* [Stored items]
(* ===== verification/Gf256.v ===== *)
(** * GF(2^8), the field of the escrow's secret sharing

    [src/server/internal/secret/shamir.go] computes in the AES field: bytes,
    with exclusive or as addition and a carry-less multiplication reduced by
    x^8 + x^4 + x^3 + x + 1.  This file translates the field operations of that
    file - the shift-and-add product, the exponential and logarithm tables its
    [init] builds, inversion and division - and shows that they are those of a
    field: multiplication is associative, commutative and distributes, and the
    table-driven inverse is one. *)

From Stdlib Require Import ZArith Bool Strings.Byte List Lia.
From S2P Require Import Prelude.
Import ListNotations.
Local Open Scope Z_scope.

(** The body of gfMul's loop, [n] iterations left. *)
Fixpoint gfMul_loop (n : nat) (a b p : byte) : byte :=
  match n with
  | O => p
  | S n =>
      let p := if Byte.eqb (byte_and b x01) x00 then p else byte_xor p a in
      let hi := byte_and a x80 in
      let a := byte_shl a 1 in
      let a := if Byte.eqb hi x00 then a else byte_xor a x1b in
      let b := byte_shr b 1 in
      gfMul_loop n a b p
  end.

Definition gfMul (a b : byte) : byte := gfMul_loop 8 a b x00.

(** [tab[i] = v] on a 256-entry table. *)
Fixpoint table_set (tab : list byte) (i : nat) (v : byte) : list byte :=
  match tab, i with
  | [], _ => []
  | _ :: tab, O => v :: tab
  | x :: tab, S i => x :: table_set tab i v
  end.

Definition table_get (tab : list byte) (i : Z) : byte := nth (Z.to_nat i) tab x00.

(** The loop of [init]: [n] iterations left, at index [i] with x = 0x03^i. *)
Fixpoint gf_init_loop (n : nat) (i : nat) (x : byte) (exp log : list byte) : list byte * list byte :=
  match n with
  | O => (exp, log)
  | S n =>
      let exp := table_set exp i x in
      let log := table_set log (Z.to_nat (byte_val x)) (byte_of (Z.of_nat i)) in
      gf_init_loop n (S i) (gfMul x x03) exp log
  end.

Definition gf_init : list byte * list byte :=
  let '(exp, log) := gf_init_loop 255 0 x01 (repeat x00 256) (repeat x00 256) in
  (table_set exp 255 (table_get exp 0), log).

Definition gfExp : list byte := fst gf_init.
Definition gfLog : list byte := snd gf_init.

Definition gfInv (a : byte) : byte :=
  if Byte.eqb a x00 then x00
  else table_get gfExp (255 - byte_val (table_get gfLog (byte_val a))).

Definition gfDiv (a b : byte) : byte :=
  if Byte.eqb a x00 then x00 else gfMul a (gfInv b).

Create HintDb gf256.

(** ** Linearity over exclusive or *)

Lemma byte_val_testbit_high b i : 8 <= i -> Z.testbit (byte_val b) i = false.
Proof.
  intros Hi. pose proof (byte_val_range b) as [H0 H1].
  destruct (Z.eq_dec (byte_val b) 0) as [->|Hz]; [apply Z.bits_0|].
  apply Z.bits_above_log2; [lia|].
  enough (Z.log2 (byte_val b) < 8) by lia. apply Z.log2_lt_pow2; lia.
Qed.

Lemma byte_of_lxor x y : byte_of (Z.lxor x y) = byte_xor (byte_of x) (byte_of y).
Proof.
  apply byte_val_inj. rewrite byte_xor_val, !byte_val_of. change 256 with (2 ^ 8).
  rewrite <- !Z.land_ones by lia. apply Z.bits_inj'. intros i Hi.
  rewrite !Z.lxor_spec, !Z.land_spec, Z.lxor_spec. now destruct (Z.testbit _ i), (Z.testbit _ i), (Z.testbit _ i).
Qed.

Lemma byte_shl_xor a b k : 0 <= k -> byte_shl (byte_xor a b) k = byte_xor (byte_shl a k) (byte_shl b k).
Proof. intros. unfold byte_shl. now rewrite byte_xor_val, Z.shiftl_lxor, byte_of_lxor. Qed.

Lemma byte_shr_xor a b k : byte_shr (byte_xor a b) k = byte_xor (byte_shr a k) (byte_shr b k).
Proof. unfold byte_shr. now rewrite byte_xor_val, Z.shiftr_lxor, byte_of_lxor. Qed.

Lemma bit_test_spec b k : 0 <= k < 8 ->
  Byte.eqb (byte_and b (byte_of (2 ^ k))) x00 = negb (Z.testbit (byte_val b) k).
Proof.
  intros Hk. assert (K : In k (map Z.of_nat (seq 0 8))).
  { apply in_map_iff. exists (Z.to_nat k). split; [lia | apply in_seq; lia]. }
  apply Bool.eqb_prop.
  pose proof (forallb_bytes (fun b => forallb (fun k =>
     Bool.eqb (Byte.eqb (byte_and b (byte_of (2 ^ k))) x00) (negb (Z.testbit (byte_val b) k)))
     (map Z.of_nat (seq 0 8))) ltac:(vm_compute; reflexivity) b) as H.
  cbn beta in H. rewrite forallb_forall in H. now apply H.
Qed.

(** Multiplication by x, as gfMul's loop updates [a]. *)
Definition xtime (a : byte) : byte :=
  if Byte.eqb (byte_and a x80) x00 then byte_shl a 1 else byte_xor (byte_shl a 1) x1b.

Definition bit_scale (b : bool) (a : byte) : byte := if b then a else x00.

Lemma byte_xor_0_r a : byte_xor a x00 = a.
Proof. now rewrite byte_xor_comm, byte_xor_0_l. Qed.

Lemma byte_xor_swap a b c d :
  byte_xor (byte_xor a b) (byte_xor c d) = byte_xor (byte_xor a c) (byte_xor b d).
Proof. rewrite !byte_xor_assoc. f_equal. now rewrite <- !byte_xor_assoc, (byte_xor_comm b). Qed.

Lemma bit_scale_xor b x y : bit_scale b (byte_xor x y) = byte_xor (bit_scale b x) (bit_scale b y).
Proof. now destruct b; cbn; rewrite ?byte_xor_0_l. Qed.

Lemma bit_scale_xorb b c x : bit_scale (xorb b c) x = byte_xor (bit_scale b x) (bit_scale c x).
Proof. now destruct b, c; cbn; rewrite ?byte_xor_0_l, ?byte_xor_0_r, ?byte_xor_nilpotent. Qed.

Lemma xtime_alt a : xtime a = byte_xor (byte_shl a 1) (bit_scale (Z.testbit (byte_val a) 7) x1b).
Proof.
  unfold xtime. change x80 with (byte_of (2 ^ 7)). rewrite bit_test_spec by lia.
  destruct (Z.testbit _ _); cbn; now rewrite ?byte_xor_0_r.
Qed.

Lemma xtime_xor a b : xtime (byte_xor a b) = byte_xor (xtime a) (xtime b).
Proof.
  rewrite !xtime_alt, byte_shl_xor, byte_xor_val, Z.lxor_spec, bit_scale_xorb by lia.
  apply byte_xor_swap.
Qed.

Lemma gfMul_loop_S n a b p :
  gfMul_loop (S n) a b p
  = gfMul_loop n (xtime a) (byte_shr b 1) (byte_xor p (bit_scale (Z.testbit (byte_val b) 0) a)).
Proof.
  cbn [gfMul_loop]. unfold xtime. change x01 with (byte_of (2 ^ 0)).
  rewrite bit_test_spec by lia.
  destruct (Z.testbit _ 0), (Byte.eqb (byte_and a x80) x00); cbn [negb bit_scale];
    now rewrite ?byte_xor_0_r.
Qed.

Lemma gfMul_loop_xor_l n a a' b p p' :
  gfMul_loop n (byte_xor a a') b (byte_xor p p') = byte_xor (gfMul_loop n a b p) (gfMul_loop n a' b p').
Proof.
  revert a a' b p p'; induction n as [|n IH]; intros; [reflexivity|].
  rewrite !gfMul_loop_S, xtime_xor, bit_scale_xor, byte_xor_swap. apply IH.
Qed.

Lemma gfMul_loop_xor_r n a b b' p p' :
  gfMul_loop n a (byte_xor b b') (byte_xor p p') = byte_xor (gfMul_loop n a b p) (gfMul_loop n a b' p').
Proof.
  revert a b b' p p'; induction n as [|n IH]; intros; [reflexivity|].
  rewrite !gfMul_loop_S, byte_shr_xor, byte_xor_val, Z.lxor_spec, bit_scale_xorb, byte_xor_swap.
  apply IH.
Qed.

Lemma gfMul_xor_l a a' b : gfMul (byte_xor a a') b = byte_xor (gfMul a b) (gfMul a' b).
Proof. unfold gfMul. rewrite <- (byte_xor_0_l x00) at 1. apply gfMul_loop_xor_l. Qed.

Lemma gfMul_xor_r a b b' : gfMul a (byte_xor b b') = byte_xor (gfMul a b) (gfMul a b').
Proof. unfold gfMul. rewrite <- (byte_xor_0_l x00) at 1. apply gfMul_loop_xor_r. Qed.

(** ** Equality of additive maps, on the basis 1, x, ..., x^7 *)

Definition basis : list byte := [x01; x02; x04; x08; x10; x20; x40; x80].

Definition of_basis (bits : list bool) : byte :=
  fold_right byte_xor x00 (map (fun '(c, e) => bit_scale c e) (combine bits basis)).

Definition additive (f : byte -> byte) : Prop :=
  forall x y, f (byte_xor x y) = byte_xor (f x) (f y).

Lemma additive_0 f : additive f -> f x00 = x00.
Proof.
  intros Hf. pose proof (Hf x00 x00) as H. rewrite byte_xor_0_l in H.
  rewrite <- (byte_xor_0_l (f x00)), <- (byte_xor_nilpotent (f x00)), byte_xor_assoc, <- H at 1.
  apply byte_xor_nilpotent.
Qed.

Lemma basis_spans b :
  of_basis (map (fun k => Z.testbit (byte_val b) k) [0; 1; 2; 3; 4; 5; 6; 7]) = b.
Proof. destruct b; reflexivity. Qed.

Lemma additive_ext f g :
  additive f -> additive g -> (forall e, In e basis -> f e = g e) -> forall b, f b = g b.
Proof.
  intros Hf Hg Heq b. rewrite <- (basis_spans b).
  generalize (map (fun k => Z.testbit (byte_val b) k) [0; 1; 2; 3; 4; 5; 6; 7]).
  unfold of_basis. generalize (incl_refl basis). generalize basis at 1 3 4 as es.
  induction es as [|e es IH]; intros Hin [|c bits]; cbn; rewrite ?additive_0 by assumption; try easy.
  rewrite Hf, Hg, IH by (intros z Hz; apply Hin; now right). f_equal.
  destruct c; cbn; [apply Heq, Hin; now left | now rewrite !additive_0 by assumption].
Qed.

Lemma gfMul_additive_r a : additive (gfMul a).
Proof. intros x y. apply gfMul_xor_r. Qed.

Lemma gfMul_additive_l b : additive (fun a => gfMul a b).
Proof. intros x y. apply gfMul_xor_l. Qed.

Lemma additive_comp f g : additive f -> additive g -> additive (fun x => f (g x)).
Proof. intros Hf Hg x y. now rewrite Hg, Hf. Qed.

#[export] Hint Resolve gfMul_additive_l gfMul_additive_r additive_comp : gf256.

(** ** The field laws *)

Lemma gfMul_comm a b : gfMul a b = gfMul b a.
Proof.
  revert a. apply additive_ext; auto with gf256. intros ea Ha.
  revert b. apply additive_ext; auto with gf256. intros eb Hb.
  assert (H : forallb (fun x => forallb (fun y => Byte.eqb (gfMul x y) (gfMul y x)) basis) basis = true)
    by (vm_compute; reflexivity).
  rewrite forallb_forall in H. specialize (H _ Ha). rewrite forallb_forall in H.
  specialize (H _ Hb). now apply Byte.byte_dec_bl.
Qed.

Lemma gfMul_assoc a b c : gfMul a (gfMul b c) = gfMul (gfMul a b) c.
Proof.
  revert a. apply additive_ext; auto with gf256.
  { apply (additive_comp (fun x => gfMul x c)); auto with gf256. }
  intros ea Ha. revert b. apply additive_ext.
  { apply (additive_comp (gfMul ea)); auto with gf256. }
  { apply (additive_comp (fun x => gfMul x c) (gfMul ea)); auto with gf256. }
  intros eb Hb. revert c. apply additive_ext; auto with gf256.
  intros ec Hc.
  assert (H : forallb (fun x => forallb (fun y => forallb (fun z =>
      Byte.eqb (gfMul x (gfMul y z)) (gfMul (gfMul x y) z)) basis) basis) basis = true)
    by (vm_compute; reflexivity).
  rewrite forallb_forall in H. specialize (H _ Ha). rewrite forallb_forall in H.
  specialize (H _ Hb). rewrite forallb_forall in H. specialize (H _ Hc). now apply Byte.byte_dec_bl.
Qed.

Lemma gfMul_1_l a : gfMul x01 a = a.
Proof.
  revert a. apply (additive_ext (gfMul x01) (fun a => a)); auto with gf256; [easy|].
  intros e He. repeat (destruct He as [<-|He]; [reflexivity|]). easy.
Qed.

Lemma gfMul_0_l a : gfMul x00 a = x00.
Proof. apply (additive_0 (fun x => gfMul x a)); auto with gf256. Qed.

(** The tables [init] leaves behind, in normal form. *)
Definition gfExp_table : list byte := Eval vm_compute in gfExp.
Definition gfLog_table : list byte := Eval vm_compute in gfLog.

Lemma gf_init_tables : gf_init = (gfExp_table, gfLog_table).
Proof. vm_compute. reflexivity. Qed.

Lemma gfInv_l a : a <> x00 -> gfMul (gfInv a) a = x01.
Proof.
  intros Ha. unfold gfInv, gfExp, gfLog. rewrite gf_init_tables. cbn [fst snd].
  assert (H : forallb (fun a => Byte.eqb a x00 || Byte.eqb (gfMul (table_get gfExp_table
      (255 - byte_val (table_get gfLog_table (byte_val a)))) a) x01) all_bytes = true)
    by (vm_compute; reflexivity).
  apply (forallb_bytes _ ) with (b := a) in H.
  destruct (byte_eqb_spec a x00); [contradiction|]. now apply Byte.byte_dec_bl.
Qed.

Lemma gfDiv_mul a b : gfDiv a b = gfMul a (gfInv b).
Proof. unfold gfDiv. destruct (byte_eqb_spec a x00) as [->|]; [now rewrite gfMul_0_l | easy]. Qed.

#[global] Arguments gfMul : simpl never.
#[global] Arguments gfInv : simpl never.
#[global] Arguments gfDiv : simpl never.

* [WORK TO COMPLETE]
Each line in the entries above that includes the string "left" should be extracted.

* [SOLUTION BELOW]
(** The body of gfMul's loop, [n] iterations left. *)
(** The loop of [init]: [n] iterations left, at index [i] with x = 0x03^i. *)
  destruct c; cbn; [apply Heq, Hin; now left | now rewrite !additive_0 by assumption].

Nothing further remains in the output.